Linked Blocking Multi Queue

Linked Blocking Multi Queue is a concurrent collection that extends the existing Java concurrent collection library, offering an optionally-bounded blocking "multi-queue" based on linked nodes. That is, essentially, a data structure with several tails but one head, that allows a reader, crucially, to block on more than one queue.

Build Status

Maven Central Scaladoc

Rationale

A notorious limitation of Java blocking primitives is that a given thread can only block on one synchronizing object at a time. Blocking on several resources is a generally useful technique, already available in selectors (for channels) in Java. It is also common in other languages. This library offers a collection that can be used when a queue consumer (or consumers) needs to block on several queues.

Features:

  • Priorities for different sub-queues
  • Customizable priority evaluation (by default, fair (round-robin) selection of elements among same-priority sub-queues).
  • Mid-flight addition and removal of sub-queues.
  • Mid-flight change of sub-queue status (enabled/disabled).

Use case

As mentioned, this class essentially allows a consumer to efficiently block a single thread on a set of queues, until one becomes available.

Multiple queues (instead of just one collecting everything) are usually necessary when:

  • Not all elements need the same capacity limit.
  • Not all elements have the same priority.
  • Among the same priority, round-robin (fair) consumption is desired (avoiding that prolific producers starve occasional ones).
  • Some subset of enqueued elements may need to be discarded or suspended, while keeping the rest.

Example

The multi-queue has a no-argument constructor. The class as two type arguments. The first one is the type of the queue key, that is, the type of the values used as keys to identify each sub-queue. The second is the element type.

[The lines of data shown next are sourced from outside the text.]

(** * choice-learn: the training and inference engine of [models/base_model.py]

    A shallow embedding of [ChoiceModel] and [BaseLatentClassModel].

    Conventions of the embedding:
    - a Python [float] / tensor entry is a real number ([R]); where the code
      tests for NaN the scalar type is abstracted by the class [Scalar], which
      has [R] (no NaN) and [xfloat] (reals extended with infinities and NaN)
      as instances; [Float32.range_scalar] is [xfloat] with the range of
      float32, for the results that overflow or underflow;
    - a Python exception is a value of [exn]; a method that may raise returns
      a [result];
    - [self] is an explicit record that is passed in and returned;
    - [print] appends a line to an output log;
    - collaborators that are not part of [base_model.py] (the dataset, the
      automatic differentiation, the optimizers, the quasi-Newton minimiser,
      the callbacks, the operations of [tf_ops], the concrete utility
      function and the class of the sub-models of a mixture) are the fields
      of the classes [CM.Substrate] and [LC.Substrate];
    - a trace of events records what [fit] does, in order. *)

From Stdlib Require Import String Ascii.
From Stdlib Require Import List Bool Arith ZArith Lia.
From Stdlib Require Import Reals Lra.
Import ListNotations.

Set Implicit Arguments.

(** ** Python values shared by all parts *)

(** The exceptions that the modelled code can raise. *)
Inductive exn : Type :=
| TypeError (msg : string)
| AttributeError (msg : string)
| IndexError (msg : string)
| ValueError (msg : string)
| NameError (msg : string).

(** A computation that returns or raises. *)
Inductive result (A : Type) : Type :=
| Ok (a : A)
| Raise (e : exn).
Arguments Ok {A} a.
Arguments Raise {A} e.

Definition is_ok {A} (r : result A) : bool :=
  match r with Ok _ => true | Raise _ => false end.

Definition bind {A B} (r : result A) (k : A -> result B) : result B :=
  match r with
  | Ok a => k a
  | Raise e => Raise e
  end.

Declare Scope result_scope.
Delimit Scope result_scope with result.
Notation "x <- c ;; k" := (bind c (fun x => k))
  (at level 61, c at next level, right associativity) : result_scope.

(** Binding the keyword arguments of a call to the parameters of a [def]
    that has no [**kwargs]: a keyword that names no parameter raises. *)
Definition bind_keywords (fname : string) (params keywords : list string)
  : result unit :=
  match find (fun k => negb (existsb (String.eqb k) params)) keywords with
  | Some k =>
      Raise (TypeError (fname ++ "() got an unexpected keyword argument '" ++ k ++ "'"))
  | None => Ok tt
  end.

Fixpoint map_result {A B : Type} (f : A -> result B) (l : list A) : result (list B) :=
  match l with
  | [] => Ok []
  | a :: rest =>
      (b <- f a ;; bs <- map_result f rest ;; Ok (b :: bs))%result
  end.

(** [l[i]] of a Python list or a NumPy axis. *)
Definition index {A : Type} (l : list A) (i : nat) : result A :=
  match nth_error l i with
  | Some a => Ok a
  | None => Raise (IndexError "index out of range")
  end.

(** The list [l] with [a] at position [i]. *)
Definition replace_at {A : Type} (i : nat) (a : A) (l : list A) : list A :=
  firstn i l ++ a :: skipn (S i) l.

(** ** [str.lower] *)

Module PyStr.

(** [str.lower] on one code point below 256: the ASCII capitals and the
    Latin-1 capitals (192..222 except the multiplication sign 215) move up
    by 32, every other code point is unchanged. *)
Definition lower_char (c : ascii) : ascii :=
  let n := nat_of_ascii c in
  if ((65 <=? n) && (n <=? 90))%nat then ascii_of_nat (n + 32)
  else if ((192 <=? n) && (n <=? 222) && negb (n =? 215))%nat
       then ascii_of_nat (n + 32)
  else c.

Fixpoint lower (s : string) : string :=
  match s with
  | EmptyString => EmptyString
  | String c s' => String (lower_char c) (lower s')
  end.

End PyStr.

(** ** [ChoiceModel.__init__]: the choice of the optimizer *)

Module Init.

Open Scope string_scope.

(** [tf.keras.optimizers.Adam(lr)], [SGD(lr)], [Adamax(lr)]. *)
Inductive optimizer : Type :=
| Adam (lr : R)
| SGD (lr : R)
| Adamax (lr : R).

(** Which method [self.fit] is bound to after the constructor. *)
Inductive fit_binding : Type :=
| FitGradient      (* the class's own [fit] *)
| FitLbfgs.        (* rebound to [self._fit_with_lbfgs] *)

(** The attributes that lines 66-78 set. [optimizer = None] stands for the
    attribute [self.optimizer] not being set at all (the L-BFGS branch). *)
Record init_state : Type := {
  optimizer_name : string;
  self_optimizer : option optimizer;
  self_fit : fit_binding;
  printed : list string
}.

Definition eqs (a b : string) : bool := String.eqb a b.

(** Lines 66-78 of [ChoiceModel.__init__]. The function is total: no branch
    raises. *)
Definition init_optimizer (optimizer : string) (lr : R) : init_state :=
  let low := PyStr.lower optimizer in
  if eqs low "adam" then
    {| optimizer_name := optimizer; self_optimizer := Some (Adam lr);
       self_fit := FitGradient; printed := [] |}
  else if eqs low "sgd" then
    {| optimizer_name := optimizer; self_optimizer := Some (SGD lr);
       self_fit := FitGradient; printed := [] |}
  else if eqs low "adamax" then
    {| optimizer_name := optimizer; self_optimizer := Some (Adamax lr);
       self_fit := FitGradient; printed := [] |}
  else if eqs low "lbfgs" || eqs low "l-bfgs" then
    {| optimizer_name := optimizer; self_optimizer := None;
       self_fit := FitLbfgs;
       printed := ["Using L-BFGS optimizer, setting up .fit() function"] |}
  else
    {| optimizer_name := optimizer; self_optimizer := Some (Adam lr);
       self_fit := FitGradient;
       printed := ["Optimizer " ++ optimizer
                     ++ " not implemnted, switching for default Adam"] |}.

(** The names that the constructor recognises. *)
Definition recognized (optimizer : string) : bool :=
  let low := PyStr.lower optimizer in
  eqs low "adam" || eqs low "sgd" || eqs low "adamax"
  || eqs low "lbfgs" || eqs low "l-bfgs".

End Init.

(** ** Tensors and the TensorFlow operations used by the L-BFGS adapter *)

Module Tf.

Section Ops.
Variable A : Type.

(** A tensor: its shape and its entries in row-major order. *)
Record tensor : Type := { shape : list nat; data : list A }.

(** [np.product(shape)]. *)
Definition numel (sh : list nat) : nat := fold_right Nat.mul 1 sh.

(** The invariant of a tensor value. *)
Definition well_shaped (t : tensor) : Prop := length (data t) = numel (shape t).

Definition shape_eqb (s1 s2 : list nat) : bool :=
  if list_eq_dec Nat.eq_dec s1 s2 then true else false.

(** [tf.reshape(xs, sh)] of a flat list: the number of entries must agree. *)
Definition reshape (xs : list A) (sh : list nat) : result tensor :=
  if length xs =? numel sh then Ok {| shape := sh; data := xs |}
  else Raise (ValueError "reshape: number of elements differs").

(** [tf.shape_n]. *)
Definition shape_n (ws : list tensor) : list (list nat) := map shape ws.

(** [tf.dynamic_partition(xs, part, n)]: output [i] collects, in order, the
    entries [xs[j]] with [part[j] = i]. [xs] and [part] must have one shape. *)
Definition dynamic_partition (xs : list A) (part : list nat) (n : nat)
  : result (list (list A)) :=
  if length xs =? length part then
    Ok (map (fun i => map fst (filter (fun p => snd p =? i) (combine xs part)))
            (seq 0 n))
  else Raise (ValueError "dynamic_partition: data and partitions differ in shape").

End Ops.

Arguments numel sh : clear implicits.
Arguments shape_eqb s1 s2 : clear implicits.

Section Stitch.
Variable A : Type.

(** The writes [merged[indices[m][i]] = data[m][i]] in the order in which
    [tf.dynamic_stitch] performs them. *)
Definition stitch_writes (indices : list (tensor nat)) (ts : list (tensor A))
  : list (nat * A) :=
  concat (map (fun p => combine (data (fst p)) (data (snd p))) (combine indices ts)).

(** [max(indices) + 1]. *)
Definition stitch_size (ws : list (nat * A)) : nat :=
  fold_right (fun p m => Nat.max (S (fst p)) m) 0 ws.

(** The last write at position [k], if any. *)
Fixpoint last_write (k : nat) (ws : list (nat * A)) : option A :=
  match ws with
  | [] => None
  | (i, a) :: rest =>
      match last_write k rest with
      | Some b => Some b
      | None => if i =? k then Some a else None
      end
  end.

(** [tf.dynamic_stitch(indices, ts)]: a flat tensor of [max(indices) + 1]
    entries; the entry at a position that no index names is [d]. *)
Definition dynamic_stitch (d : A) (indices : list (tensor nat)) (ts : list (tensor A))
  : list A :=
  let ws := stitch_writes indices ts in
  map (fun k => match last_write k ws with Some a => a | None => d end)
      (seq 0 (stitch_size ws)).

Sub-queues are created from it in a second step:

LinkedBlockingMultiQueue<Int, String> q = new LinkedBlockingMultiQueue<>();
q.addSubQueue(1 /* key */, 10 /* priority */);
q.addSubQueue(2 /* key */, 10 /* priority */, 10000 /* capacity */);
LinkedBlockingMultiQueue<Int, String>.SubQueue sq1 = q.getSubQueue(1);
LinkedBlockingMultiQueue<Int, String>.SubQueue sq2 = q.getSubQueue(2);

Then it is possible to offer and poll:

sq1.offer("x1");
q.poll(); // "x1"
sq2.offer("x2");
q.poll(); // "x2"

Features

Linked Blocking Multi Queue is an optionally-bounded blocking "multi-queue" based on linked nodes, defining multi-queue as a set of queues that are connected at the heads and have independent tails (the head of the queue is that element that has been on the queue the longest time, the tail of the queue is that element that has been on the queue the shortest time). New elements are added at the tail of one of the queues, and the queue retrieval operations obtain elements from the head of some of the queues, according to a policy that is described below.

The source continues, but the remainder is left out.